I'm gonna go all out for valentines tomorrow. Valentine is gonna be a bottle of wine and maybe some jager

Gimme one hour, I'll pour a drink and tell you all about it.

is it february already?

Unironically her name was Siri. Even if I wanted to find her now it would be impossible thanks to that faggot Steve Jobs.

this is going to be fun

>fall of the wagon and get drunk again
>wake up in the middle of the night with heartburn again
>eat a tums
>nothing
>eat another tums
>nothing
>eat another tums
>still fucking nothing
>eat more tums and take sleeping pills
>wake up, time to go to work
>have to shit
>almost shit myself
>run to a public toilet and unleash a torrent of burning liquid and poop flakes out of my ass
>arrive at work an hour late

welp took 100mg dph
should kick in in half hour
probably just get really sleepy

Is it really 2018? What the hell happened last year?

i'm about to say fuck it and buy a sheet cake and a bottle of vodka

If you want to experience delirium you need to take five times that. No joke.
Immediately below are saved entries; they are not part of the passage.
Fixpoint ascii_hex_encode (bs : bytes) : string :=
  match bs with
  | [] => ""
  | b :: bs' => String (hex_digit (b / 16)) (String (hex_digit (b mod 16)) (ascii_hex_encode bs'))
  end.

Fixpoint ascii_hex_decode (s : string) : option bytes :=
  match s with
  | EmptyString => Some []
  | String a (String b s') =>
      match hex_value a, hex_value b, ascii_hex_decode s' with
      | Some x, Some y, Some bs => Some (16 * x + y :: bs)
      | _, _, _ => None
      end
  | String _ EmptyString => None
  end.

(** A fact about all sixteen digits, by evaluation. *)
Lemma hex_digits_ok (n : nat) :
  (n < 16)%nat ->
  hex_value (hex_digit (Z.of_nat n)) = Some (Z.of_nat n) /\
  is_digit (hex_digit (Z.of_nat n)) || is_lower_af (hex_digit (Z.of_nat n)) = true.
Proof. intros. do 16 (destruct n as [|n]; [by vm_compute|]). lia. Qed.

Lemma hex_digit_ok (z : Z) :
  0 <= z < 16 ->
  hex_value (hex_digit z) = Some z /\
  is_digit (hex_digit z) || is_lower_af (hex_digit z) = true.
Proof.
  intros. destruct (hex_digits_ok (Z.to_nat z)) as [H1 H2]; [lia|].
  by rewrite Z2Nat.id in H1, H2 by lia.
Qed.

#[export] Program Instance ascii_hex : HexCodec := {|
  hex_encode := ascii_hex_encode;
  hex_decode := ascii_hex_decode;
|}.
Next Obligation.
  induction 1 as [|b bs Hb _ IH]; simpl; [done|]. unfold is_byte in Hb.
  assert (0 <= b / 16 < 16) by (split; [apply Z.div_pos|apply Z.div_lt_upper_bound]; lia).
  assert (0 <= b mod 16 < 16) by (apply Z.mod_pos_bound; lia).
  destruct (hex_digit_ok (b / 16)) as [-> _]; [done|].
  destruct (hex_digit_ok (b mod 16)) as [-> _]; [done|].
  rewrite IH. by rewrite <- Z.div_mod.
Qed.
Next Obligation. induction bs as [|b bs IH]; simpl; [done|]. rewrite IH. lia. Qed.
Next Obligation.
  induction 1 as [|b bs Hb _ IH]; simpl; [done|]. unfold is_byte in Hb.
  assert (0 <= b / 16 < 16) by (split; [apply Z.div_pos|apply Z.div_lt_upper_bound]; lia).
  assert (0 <= b mod 16 < 16) by (apply Z.mod_pos_bound; lia).
  destruct (hex_digit_ok (b / 16)) as [_ ->]; [done|].
  destruct (hex_digit_ok (b mod 16)) as [_ ->]; [done|]. done.
Qed.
But why would you want to? I did once when I was a teen and it made me retarded for a day (as in actually cognitively impaired... made me fail a math test). I also kept having violent spasms every time I would start drifting off to sleep and I had lingering spasms (though less violent and frequent) for days after I did it.

The effects sucked too and might actually be dangerous if you're not used to it. It's not like a "fun" hallucination. These hallucinations are scary and you can't tell them apart from reality so you might hurt yourself.

Brandy

Only 4 beers tonight feels good trying my best to stay positive no point in being down all the time. Maybe tommorow I'll feel better and want to communicate with people at work. Be safe tonight alckys.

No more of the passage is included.